Process Modelling and Model Analysis describes the use of models in process engineering. Process engineering is all about manufacturing--of just about anything! To manage processing and manufacturing systematically, the engineer has to bring together many different techniques and analyses of the interaction between various aspects of the process. For example, process engineers would apply models to perform feasibility analyses of novel process designs, assess environmental impact, and detect potential hazards or accidents. To manage complex systems and enable process design, the behavior of systems is reduced to simple mathematical forms. This book provides a systematic approach to the mathematical development of process models and explains how to analyze those models. Additionally, there is a comprehensive bibliography for further reading, a question and answer section, and an accompanying Web site developed by the authors with additional data and exercises. Introduces a structured modeling methodology emphasizing the importance of the modeling goal and including key steps such as model verification, calibration, and validation Focuses on novel and advanced modeling techniques such as discrete, hybrid, hierarchical, and empirical modeling Illustrates the notions, tools, and techniques of process modeling with examples and advances applications
Since process models are nowadays ubiquitous in many applications, the challenges and alternatives related to their development, validation, and efficient use have become more apparent. In addition, the massive amounts of both offline and online data available today open the door for new applications and solutions. However, transforming data into useful models and information in the context of the process industry or of bio-systems requires specific approaches and considerations such as new modelling methodologies incorporating the complex, stochastic, hybrid and distributed nature of many processes in particular. The same can be said about the tools and software environments used to describe, code, and solve such models for their further exploitation. Going well beyond mere simulation tools, these advanced tools offer a software suite built around the models, facilitating tasks such as experiment design, parameter estimation, model initialization, validation, analysis, size reduction, discretization, optimization, distributed computation, co-simulation, etc. This Special Issue collects novel developments in these topics in order to address the challenges brought by the use of models in their different facets, and to reflect state of the art developments in methods, tools and industrial applications.

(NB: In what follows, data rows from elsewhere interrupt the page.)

(** The request a caller makes: the wait begins, and nothing else changes but the
    harness of the servable and the requests made. *)
Lemma load_request_step m d ts j sys' :
  sys_inv (mkSys m d ts) → mkRequest kLoadRequest j ∉ requests (mkSys m d ts) →
  (in_state (bm_managed_map m) State.kNew j ∨ in_state (bm_managed_map m) State.kError j) →
  step (LRequest (mkRequest kLoadRequest j)) (mkSys m d ts) = Some sys' →
  evolves final_state (bm_managed_map m) (bm_handles_map m) (map_of sys') (handles_of sys') ∧
  same_ids (bm_managed_map m) (map_of sys') ∧
  (∀ i st, i ≠ j → in_state (bm_managed_map m) st i → in_state (map_of sys') st i) ∧
  requests sys' ≡ₚ mkRequest kLoadRequest j :: requests (mkSys m d ts) ∧
  (∃ new, answers (sys_manager sys') = answers m ++ new ∧
     ∀ i, i ≠ j → omap (load_status i) new = []) ∧
  (∀ u, u ∈ sys_threads sys' → u ∈ ts ∨ u = TQueued (mkRequest kLoadRequest j)) ∧
  (∀ u, u ∈ ts → u ∈ sys_threads sys') ∧
  waits sys' j (length (answers m)).
Proof.
  intros Hinv Hni Hst Hstep. pose proof Hinv as (Hheap&_). simpl in Hheap.
  pose proof (hi_unique _ _ _ _ _ Hheap) as Hu. cbn [step] in Hstep.
  destruct Hst as [(p&h&Hp&Hid&Hs)|He].
  - destruct (LoadServable_new m p h j) as (m'&E&Hc&Ha); try done.
    { apply (good_status_ok _ _ (hi_good _ _ _ _ _ Hheap p h Hp)). by rewrite Hs. }
    rewrite E in Hstep. injection Hstep as <-. unfold map_of, handles_of; simpl.
    rewrite (managed_of_core _ _ Hc), (handles_of_core _ _ Hc); simpl. split_and!.
    + apply evolves_insert. intros g Hg. simplify_eq. by rewrite Hs.
    + by eapply same_ids_insert.
    + intros i st Hne (q&g&Hq&Hg&?). exists q, g. split_and!; try done.
      rewrite lookup_insert_ne; [done|]. intros <-. congruence.
    + unfold requests, dones. simpl. rewrite Ha. symmetry. apply Permutation_middle.
    + exists []. by rewrite app_nil_r.
    + intros u [->|?]%elem_of_cons; auto.
    + intros u ?. by right.
    + unfold waits, load_statuses; simpl. rewrite Ha, drop_all. split; [done|]. left.
  - destruct (LoadServable_error m d ts j Hinv He) as (e&m'&Hok&Hc&Ha&E).
    assert (answers (add_manager_call (Done (mkRequest kLoadRequest j) e) m') =
      answers m ++ [(mkRequest kLoadRequest j, e)]) as Ha' by (by rewrite answers_add_call, Ha).
    assert (core (add_manager_call (Done (mkRequest kLoadRequest j) e) m') = core m) as Hc' by done.
    rewrite E in Hstep. injection Hstep as <-.
    set (m2 := add_manager_call _ m') in *. clearbody m2. unfold map_of, handles_of; simpl.
    rewrite (managed_of_core _ _ Hc'), (handles_of_core _ _ Hc').
    split_and!; try done; eauto using evolves_refl.
    + unfold requests, dones. cbn [sys_manager sys_threads]. rewrite Ha', fmap_app, <-app_assoc. simpl.
      symmetry. apply Permutation_middle.
    + rewrite Ha'. eexists. split; [done|]. intros i Hne. simpl. unfold load_status; simpl.
      rewrite decide_False; [done|]. congruence.
    + unfold waits, load_statuses. cbn [sys_manager sys_threads]. rewrite Ha', drop_app_length.
      split; [rewrite length_app; lia|]. simpl. unfold load_status; simpl. rewrite decide_True by done.
      unfold outcome, map_of, handles_of; simpl. by rewrite Hok, (managed_of_core _ _ Hc').
Qed.

Lemma load_step_inv sys sys' mp held next i j mu rest :
  cinv sys mp held next (CLoad i j mu :: rest) →
  step (LRequest (mkRequest kLoadRequest j)) sys = Some sys' →
  cinv sys' mp held next (CWait i j mu (length (answers (sys_manager sys))) :: rest).
Proof.
  intros Hc Hstep. pose proof (cinv_unique _ _ _ _ _ Hc) as Hu.
  assert (sys_inv sys') as Hinv by (eapply step_inv; [|apply Hc|exact Hstep]; done).
  destruct (ci_callers _ _ _ _ _ Hc (CLoad i j mu)) as [-> Hst]; [left|].
  assert (∀ u nu, u ∈ rest → holding u = Some nu → target u ≠ Some j) as Hexcl
    by (intros u nu; by eapply holder_unique).
  destruct sys as [m d ts].
  destruct (load_request_step m d ts j sys') as (Hev&Hids&Hkeep&Hreq&(new&Ha&Hnew)&Hts'&Hts&Hw);
    [apply Hc|eapply Hc; [left|done]|done|done|].
  pose proof (λ j, same_ids_managed _ _ j Hids) as Hm. destruct Hc. split; try done.
  - by eapply evolves_handles.
  - intros u [Hu'| ->]%Hts'; [|by split]. eapply evolves_fact; [exact Hev|done|done|].
    by apply ci_facts0.
  - rewrite Hreq. apply NoDup_cons. split; [|done]. eapply ci_loading0; [left|done].
  - intros r. rewrite Hreq, Hm. intros [->|Hr]%elem_of_cons; [|by apply ci_requested0].
    split; [done|]. by destruct Hst as [?|?]; eapply in_state_managed.
  - intros t k [->|Ht]%elem_of_cons Hl; [done|]. rewrite Hreq. apply not_elem_of_cons. split.
    + intros [= ->]. destruct t; try done. by eapply (Hexcl _ mu0 Ht).
    + eapply ci_loading0; [by right|done].
  - intros p h Hp. destruct (proj1 (Hm (h_id h))) as (q&g&Hq&<-); [by exists p, h|].
    destruct (ci_settled0 q g Hq) as [?|(t&[->|Ht]%elem_of_cons&Hb)].
    + left. by eapply (settled_evolves final_state (mkSys m d ts)).
    + right. eexists. split; [left|done].
    + right. exists t. by split; [right|].
  - intros t [->|Ht]%elem_of_cons; [by split|].
    eapply (caller_fact_evolves final_state (mkSys m d ts)); [exact Hev|done|done| |by apply ci_callers0; right].
    destruct t as [| | | | | |i' d' mu'|i' j' mu'|i' j' mu' n'| | | | |]; try done.
    + apply Hm.
    + apply Hkeep. intros ->. by eapply (Hexcl _ mu' Ht).
    + intros [Hn Hw']. assert (j' ≠ j) as Hne by (intros ->; by eapply (Hexcl _ mu' Ht)).
      split; [rewrite Ha, length_app; simpl in Hn; lia|].
      rewrite (load_statuses_app n' j' m _ new), Hnew, app_nil_r by done. simpl in Hw'.
      case_match.
      * apply list_elem_of_fmap in Hw' as (u&->&Hu'). apply list_elem_of_fmap. eauto.
      * by eapply evolves_outcome.
  - intros t nu [->|Ht]%elem_of_cons; [|apply ci_mutexes0; by right].
    intros [= <-]. apply (ci_mutexes0 (CLoad j j mu) mu); [left|done].
  - intros k nu Hk. destruct (ci_entry0 k nu Hk) as [?|(t&[->|Ht]%elem_of_cons&Htj)].
    + left. by apply (evolves_state _ _ _ _ _ Hev).
    + right. eexists. split; [left|exact Htj].
    + right. exists t. by split; [right|].
  - intros k. rewrite Hm. intros [?|?]%ci_kept0; [left|by right]. by eapply evolves_served.
Qed.
End manager_steps.

(** * Steps of the callers *)

Section caller_steps.
Context {A : Type}.
Implicit Types (sys : Sys A) (mp : gmap ServableId nat).

Ltac no_target := try (by intros ? ?); try (intros ? [= <-]; by left).

(** A mutex is made for a servable that has none. *)
Lemma new_mutex_inv sys mp held next i d rest :
  cinv sys mp held next (CFindMutex i d :: rest) → mp !! sd_id d = None →
  cinv sys (<[sd_id d := next]> mp) held (next + 1) (CLock i d next :: rest).
Proof.
  intros [] Hnone.
  assert (∀ j mu, mp !! j = Some mu → <[sd_id d := next]> mp !! j = Some mu) as Hkeep.
  { intros j mu Hj. rewrite lookup_insert_ne; [done|]. intros <-. congruence. }
  split; try done.
  - intros t j [->|Ht]%elem_of_cons; [done|]. apply ci_loading0. by right.
  - intros p h Hp. destruct (ci_settled0 p h Hp) as [?|(t&[->|Ht]%elem_of_cons&?)];
      [by left|done|right; exists t; by split; [right|]].
  - intros t [->|Ht]%elem_of_cons; [|apply ci_callers0; by right].
    apply (ci_callers0 (CFindMutex i d)). left.
  - intros t mu [->|Ht]%elem_of_cons Hmu.
    + injection Hmu as <-. exists (sd_id d). by rewrite lookup_insert_eq.
    + destruct (ci_mutexes0 t mu) as (j&?&?); [by right|done|]. eauto.
  - intros j mu. rewrite lookup_insert_Some. intros [[_ <-]|[_ ?%ci_next0]]; lia.
  - intros j j' mu. rewrite !lookup_insert_Some.
    intros [[<- <-]|[_ Hj]] [[<- E]|[_ Hj']]; try done.
    + apply ci_next0 in Hj'. lia.
    + subst mu. apply ci_next0 in Hj. lia.
    + by eapply ci_inj0.
  - intros j mu. rewrite lookup_insert_Some. intros [[<- <-]|[_ Hj]].
    + right. eexists. by split; [left|].
    + destruct (ci_entry0 j mu Hj) as [?|(t&[->|Ht]%elem_of_cons&?)];
        [by left|done|right; exists t; by split; [right|]].
  - intros j [?|[mu Hmu]]%ci_kept0; [by left|right]. eauto.
Qed.
(** Two queues; three tasks in the first, which is then closed and drained by a
    batch thread. *)
Definition ex_start : Scheduler nat :=
  default (mkScheduler [] 0 false [] ∅ 0 ∅ [] [] [] false) (Scheduler_Create 2).2.

Definition ex_batching : list (SLabel nat) :=
  [LAddQueue (ex_options 4); LAddQueue (ex_options 0); LSchedule 0 5 5 1; LSchedule 0 6 6 2;
   LSchedule 0 7 7 3; LClose 0] ++ replicate 6 (LRunB 0 10) ++ replicate 9 (LRunB 0 10).

Definition ex_batched (n : nat) : Scheduler nat :=
  default ex_start (foldl (λ s l, s ≫= sstep unit_size l) (Some ex_start) (take n ex_batching)).

Lemma ex_batched_reachable n :
  foldl (λ s l, s ≫= sstep unit_size l) (Some ex_start) (take n ex_batching) = Some (ex_batched n) →
  sreachable unit_size ex_start (ex_batched n).
Proof.
  generalize (ex_batched n). assert (Forall slabel_wf (take n ex_batching)) as Hwf.
  { apply Forall_take. repeat constructor. }
  induction (take n ex_batching) as [|l ls IH] using rev_ind; intros s E.
  - injection E as <-. constructor.
  - apply Forall_app in Hwf as [Hwf Hl]. rewrite foldl_app in E. simpl in E.
    destruct (foldl _ _ ls) as [s1|] eqn:E1; [|done].
    eapply sreachable_snoc; [by apply IH|by inversion Hl|exact E].
Qed.

Lemma queue_invariants_witness : ss_misused (ex_batched 21) = false.
Proof.
  refine (proj1 (queue_invariants unit_size unit_size_ok 2 ex_start (ex_batched 21) _ _)).
  - reflexivity.
  - apply ex_batched_reachable. vm_compute. reflexivity.
Defined.

Lemma tasks_preserved_witness :
  (b_tasks <$> select 0 (ss_processed (ex_batched 21))) = [[1; 2]; [3]] ∧
  ss_processed (ex_batched 21) ++ omap in_hand (ss_threads (ex_batched 21)) ≡ₚ
    ss_dispatched (ex_batched 21).
Proof.
  split; [vm_compute; reflexivity|].
  refine (proj1 (proj2 (tasks_preserved unit_size unit_size_ok 2 ex_start (ex_batched 21) _ _))).
  - reflexivity.
  - apply ex_batched_reachable. vm_compute. reflexivity.
Defined.

Definition ex_queue (n : nat) : Queue nat :=
  match ss_queues (ex_batched n) with (_, q) :: _ => q | [] => newQueue (ex_options 0) end.

Lemma handle_destructor_waits_witness :
  q_notified (ex_queue 21) = 1 ∧
  (select 0 (ss_processed (ex_batched 21)) ≫= b_tasks) ≡ₚ select 0 (ss_accepted (ex_batched 21)).
Proof.
  split; [vm_compute; reflexivity|].
  refine (proj2 (proj2 (handle_destructor_waits unit_size unit_size_ok 2 ex_start (ex_batched 21) 0
    (ex_queue 21) _ _ _ _)) _).
  - reflexivity.
  - apply ex_batched_reachable. vm_compute. reflexivity.
  - vm_compute. left.
  - apply (bool_decide_unpack _). vm_compute. exact I.
  - vm_compute. reflexivity.
Defined.

Lemma thread_takes_first_batch_witness :
  list_find (offers 10) (ring (ex_batched 12)) = Some (1, (0, ex_queue 12)) ∧
  match list_find (offers 10) (ring (ex_batched 12)) with
  | Some (k, (id, q)) => ∃ b s', (ScheduleBatch 10 q).1 = Some b ∧
      run_first unit_size (1 + 3 * S k) 10 (ex_batched 12) = Some s' ∧
      ss_threads s' = BCall id b :: [BIdle] ∧
      ss_locked s' = false ∧ last (ring s') = Some (id, (ScheduleBatch 10 q).2)
  | None => ∃ s', run_first unit_size (1 + 3 * length (ring (ex_batched 12))) 10 (ex_batched 12) = Some s' ∧
      ss_threads s' = BIdle :: [BIdle] ∧ ss_locked s' = false
  end.
Proof.
  split; [vm_compute; reflexivity|].
  apply (thread_takes_first_batch unit_size unit_size_ok 2 ex_start (ex_batched 12) 10 [BIdle]).
  - reflexivity.
  - apply ex_batched_reachable. vm_compute. reflexivity.
  - vm_compute. reflexivity.
  - vm_compute. reflexivity.
Defined.
(* ===== verification/Coding.v ===== *)
(** Fixed-width and variable-length integers in byte strings:
    [tensorflow/core/lib/core/coding.cc], [coding.h] and [raw_coding.h].

    A byte is a [Z] below 256, a byte string a list of them.  The buffers that
    the encoders fill are the lists they return.  The fixed-width functions are
    written with the shifts of their portable branch; on a little-endian machine
    [memcpy] stores the same bytes. *)
From S2P Require Import Prelude.
Local Open Scope Z_scope.

(** [lia] also reasons about quotients and remainders. *)
Ltac Zify.zify_post_hook ::= Z.to_euclidean_division_equations.

(** * Fixed-width integers *)

Definition EncodeFixed16 (value : Z) : list Z :=
  [Z.land value 255; Z.land (Z.shiftr value 8) 255].

Definition EncodeFixed32 (value : Z) : list Z :=
  [Z.land value 255; Z.land (Z.shiftr value 8) 255;
   Z.land (Z.shiftr value 16) 255; Z.land (Z.shiftr value 24) 255].

Definition EncodeFixed64 (value : Z) : list Z :=
  [Z.land value 255; Z.land (Z.shiftr value 8) 255;
   Z.land (Z.shiftr value 16) 255; Z.land (Z.shiftr value 24) 255;
   Z.land (Z.shiftr value 32) 255; Z.land (Z.shiftr value 40) 255;
   Z.land (Z.shiftr value 48) 255; Z.land (Z.shiftr value 56) 255].

Definition PutFixed16 (dst : list Z) (value : Z) : list Z := dst ++ EncodeFixed16 value.
Definition PutFixed32 (dst : list Z) (value : Z) : list Z := dst ++ EncodeFixed32 value.
Definition PutFixed64 (dst : list Z) (value : Z) : list Z := dst ++ EncodeFixed64 value.

(** [ptr[i]]; the decoders check no bounds. *)
Definition byte_at (ptr : list Z) (i : nat) : Z := nth i ptr 0.

Definition DecodeFixed16 (ptr : list Z) : Z :=
  Z.lor (byte_at ptr 0) (Z.shiftl (byte_at ptr 1) 8).

Definition DecodeFixed32 (ptr : list Z) : Z :=
  Z.lor (Z.lor (Z.lor (byte_at ptr 0) (Z.shiftl (byte_at ptr 1) 8))
    (Z.shiftl (byte_at ptr 2) 16)) (Z.shiftl (byte_at ptr 3) 24).

Definition DecodeFixed64 (ptr : list Z) : Z :=
  let lo := DecodeFixed32 ptr in
  let hi := DecodeFixed32 (drop 4 ptr) in
  Z.lor (Z.shiftl hi 32) lo.

(** * Variable-length integers *)

(** A store through an [unsigned char*]. *)
Definition uchar (v : Z) : Z := v mod 256.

Business Process Modeling, Simulation and Design covers the design of business processes from a broad quantitative modeling perspective. The text presents a multitude of analytical tools that can be used to model, analyze, understand and ultimately, to design business processes. The range of topics in this text include graphical flowcharting tools, deterministic models for cycle time analysis and capacity decisions, analytical queuing methods, as well as the use of Data Envelopment Analysis (DEA) for benchmarking purposes. And a major portion of the book is devoted to simulation modeling using a state of the art discrete-event simulation package.
This compact and original reference and textbook presents the most important classical and modern essentials of control engineering in a single volume. It constitutes a harmonic mixture of control theory and applications, which makes the book especially useful for students, practicing engineers and researchers interested in modeling and control of processes. Well written and easily understandable, it includes a range of methods for the analysis and design of control systems.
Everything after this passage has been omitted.